Carla Rodrigues *
“O limbo de Guantánamo” é em certa medida um artigo datado, e em outra, talvez com o mesmo peso, um texto potente para pensar o estatuto do morador de favela do Rio de Janeiro hoje, diante da intervenção militar que agora se formaliza mas que na prática já havia distribuído tanques do Exército por uma grande quantidade de favelas da cidade. Quando os tanques entraram na Rocinha em setembro do ano passado, escrevi que a favela havia se tornado “o paradigma de governo perfeito para exibição de poderio militar federal”. O Rio de Janeiro é o cenário perfeito para a construção de um discurso de ordem, aqui entendido como apelo de intervenção e proteção por um Estado forte exatamente onde hoje o governo é mais fraco, para a configuração de um estado de exceção que ganha apoio nas camadas médias como forma de proteção “contra tudo isso que está aí”.
O texto, escrito pela filósofa Judith Butler em 2002 no calor das críticas às torturas e condições desumanas dos prisioneiros de Guantánamo – consequência da guerra dos EUA contra o Iraque –, tem como argumento principal questionar o estatuto dos “detentos em campo de batalha”, designação dada pelos EUA a todos aqueles, mesmo presos, não poderiam alcançar a categoria de “prisioneiros de guerra”, pois nesse caso estariam protegidos pela Convenção de Genebra.
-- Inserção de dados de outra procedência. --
(** * pet-back: the streaming answer pipeline of [app.py]

    A shallow embedding of the text functions of [app.py]
    ([get_rag_info], [build_system_prompt], [filter_thinking_content],
    [format_ai_response]) and of the generator
    [stream_zhipu_ai_response], followed by the properties proved about
    them.

    Python [str] values are sequences of Unicode code points; they are
    modelled as [list N].  The [re] module is modelled by a small
    backtracking matcher with the priorities of the original engine
    (leftmost match, greedy and lazy repetition, ordered alternation). *)

From Stdlib Require Import String Ascii.
From Stdlib Require Import List NArith Lia Bool PeanoNat.
Import ListNotations.
Open Scope N_scope.

(* ===================================================================== *)
(** * Part I. The embedding                                               *)
(* ===================================================================== *)

(** ** Text *)

Definition char := N.
Definition str := list char.

(** Decoding of the UTF-8 literals of this file into code points. *)

Fixpoint utf8_cont (n : nat) (acc : N) (bs : list N) : N * list N :=
  match n with
  | O => (acc, bs)
  | S n' =>
      match bs with
      | b :: bs' => utf8_cont n' (acc * 64 + N.land b 63) bs'
      | [] => (acc, [])
      end
  end.

Fixpoint utf8_decode (fuel : nat) (bs : list N) : str :=
  match fuel with
  | O => []
  | S fuel' =>
      match bs with
      | [] => []
      | b :: bs' =>
          let '(n, a0) :=
            if b <? 128 then (0%nat, b)
            else if b <? 224 then (1%nat, N.land b 31)
            else if b <? 240 then (2%nat, N.land b 15)
            else (3%nat, N.land b 7) in
          let '(c, rest) := utf8_cont n a0 bs' in
          c :: utf8_decode fuel' rest
      end
  end.

Definition u (s : string) : str :=
  let bs := map N_of_ascii (list_ascii_of_string s) in
  utf8_decode (List.length bs) bs.

Definition nl : char := 10.
Definition LT : char := 60.
Definition GT : char := 62.
Definition SLASH : char := 47.
Definition COLON : char := 58.
(** The full-width colon U+FF1A and the bracket U+3010. *)
Definition ZH_COLON : char := 65306.
Definition LBRACKET : char := 12304.

(** [Py_UNICODE_ISSPACE]: the characters removed by [str.strip()] and
    matched by [\s] in a [str] pattern. *)
Definition is_space (c : char) : bool :=
  ((9 <=? c) && (c <=? 13)) || ((28 <=? c) && (c <=? 32))
  || (c =? 133) || (c =? 160) || (c =? 5760)
  || ((8192 <=? c) && (c <=? 8202))
  || (c =? 8232) || (c =? 8233) || (c =? 8239) || (c =? 8287)
  || (c =? 12288).

(** [not s], for a string and for a list. *)
Definition is_empty {A} (s : list A) : bool :=
  match s with [] => true | _ :: _ => false end.

Fixpoint str_eqb (a b : str) : bool :=
  match a, b with
  | [], [] => true
  | x :: a', y :: b' => (x =? y) && str_eqb a' b'
  | _, _ => false
  end.

Fixpoint starts_with (p s : str) : bool :=
  match p with
  | [] => true
  | x :: p' =>
      match s with
      | [] => false
      | y :: s' => (x =? y) && starts_with p' s'
      end
  end.

(** [p in s] *)
Fixpoint contains (p s : str) : bool :=
  starts_with p s ||
  match s with
  | [] => false
  | _ :: s' => contains p s'
  end.

Fixpoint drop_while (f : char -> bool) (s : str) : str :=
  match s with
  | [] => []
  | c :: s' => if f c then drop_while f s' else s
  end.

Definition lstrip (s : str) : str := drop_while is_space s.
Definition rstrip (s : str) : str := rev (drop_while is_space (rev s)).
(** [s.strip()] *)
Definition strip (s : str) : str := rstrip (lstrip s).

(** [s.split('\n')] *)
Fixpoint split_nl (s : str) : list str :=
  match s with
  | [] => [[]]
  | c :: s' =>
      if c =? nl then [] :: split_nl s'
      else match split_nl s' with
           | l :: ls => (c :: l) :: ls
           | [] => [[c]]
           end
  end.

(** [sep.join(ls)]; also used for lists of lines. *)
Fixpoint join {A} (sep : list A) (ls : list (list A)) : list A :=
  match ls with
  | [] => []
  | l :: ls' =>
      match ls' with
      | [] => l
      | _ :: _ => l ++ sep ++ join sep ls'
      end
  end.

(** ** Regular expressions *)

(** The fragment of [re] syntax that [app.py] uses.  Repetition is only
    ever applied to a single character class ([[^>]*], [\s*], [.*?],
    [[^【]*?], [\n{3,}]), which is what [Star] covers; its flag is [true]
    for the greedy form and [false] for the lazy one. *)
Inductive regex : Type :=
| Eps : regex
| Chr : (char -> bool) -> regex
| Seq : regex -> regex -> regex
| Alt : regex -> regex -> regex
| Star : bool -> (char -> bool) -> regex
| Opt : regex -> regex
| Group : regex -> regex
| Ahead : regex -> regex
| Eos : regex.

Declare Scope regex_scope.
Delimit Scope regex_scope with re.
Bind Scope regex_scope with regex.
Notation "r1 ';;' r2" := (Seq r1 r2)
  (at level 61, right associativity) : regex_scope.
Notation "r1 '<|>' r2" := (Alt r1 r2)
  (at level 62, right associativity) : regex_scope.

Fixpoint star_greedy {A} (p : char -> bool) (s : str)
         (k : str -> option A) : option A :=
  match s with
  | c :: s' =>
      if p c then
        match star_greedy p s' k with
        | Some a => Some a
        | None => k s
        end
      else k s
  | [] => k s
  end.

Fixpoint star_lazy {A} (p : char -> bool) (s : str)
         (k : str -> option A) : option A :=
  match k s with
  | Some a => Some a
  | None =>
      match s with
      | c :: s' => if p c then star_lazy p s' k else None
      | [] => None
      end
  end.

(** [mt r s g k]: match [r] at the front of [s]; [g] is the text of
    capture group 1 so far; [k] is what remains to be matched.  The first
    success in priority order is returned, as by a backtracking engine. *)
Fixpoint mt {A} (r : regex) (s : str) (g : option str)
         (k : str -> option str -> option A) {struct r} : option A :=
  match r with
  | Eps => k s g
  | Chr p =>
      match s with
      | c :: s' => if p c then k s' g else None
      | [] => None
      end
  | Seq r1 r2 => mt r1 s g (fun s1 g1 => mt r2 s1 g1 k)
  | Alt r1 r2 =>
      match mt r1 s g k with
      | Some a => Some a
      | None => mt r2 s g k
      end
  | Star true p => star_greedy p s (fun s' => k s' g)
  | Star false p => star_lazy p s (fun s' => k s' g)
  | Opt r1 =>
      match mt r1 s g k with
      | Some a => Some a
      | None => k s g
      end
  | Group r1 =>
      mt r1 s g
         (fun s' _ => k s' (Some (firstn (length s - length s') s)))
  | Ahead r1 =>
      match mt r1 s g (fun _ _ => Some tt) with
      | Some _ => k s g
      | None => None
      end
  | Eos =>
      (* [$] without MULTILINE: at the end, or before a final newline *)
      match s with
      | [] => k s g
      | c :: [] => if c =? nl then k s g else None
      | _ :: _ :: _ => None
      end
  end.

(** One match attempt at the front of [s]: the text after the match and
    the capture. *)
Definition match_at (r : regex) (s : str) : option (str * option str) :=
  mt r s None (fun s' g => Some (s', g)).

(** [re.sub]: the scan keeps a count of characters still covered by the
    match in progress.  An empty match emits the replacement and copies
    one character (no pattern of this program can match the empty
    string). *)
Fixpoint sub_from (r : regex) (repl : option str -> str)
         (skip : nat) (s : str) : str :=
  match s with
  | [] =>
      match skip with
      | O =>
          match match_at r [] with
          | Some (_, g) => repl g
          | None => []
          end
      | S _ => []
      end
  | c :: s' =>
      match skip with
      | S n => sub_from r repl n s'
      | O =>
          match match_at r s with
          | Some (rest, g) =>
              match (length s - length rest)%nat with
              | O => repl g ++ c :: sub_from r repl O s'
              | S n => repl g ++ sub_from r repl n s'
              end
          | None => c :: sub_from r repl O s'
          end
      end
  end.

Definition re_sub (r : regex) (repl : option str -> str) (s : str) : str :=
  sub_from r repl O s.

(** Replacement by a fixed string, and the group reference [\1]. *)
Definition fixed (t : str) : option str -> str := fun _ => t.
Definition group1 (g : option str) : str :=
  match g with Some t => t | None => [] end.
Butler discute, a partir daí, o que é esse “lugar que ainda não está sob a lei ou que, com efeito, está à margem da lei de modo relativamente permanente.” Citado logo nas primeiras páginas de Estado de exceção (Boitempo Editorial, 2003), de Giorgio Agamben, o texto de Butler desde então se notabilizou por trazer à tona o quanto antidemocráticas eram as práticas do governo norte-americano em nome da defesa da democracia como valor universal. Minha intenção é, me valendo da estrutura argumentativa usada por Butler, propor uma analogia entre o morador das favelas cariocas e o detento em campo de batalha, ambos postos pela lei à margem da lei.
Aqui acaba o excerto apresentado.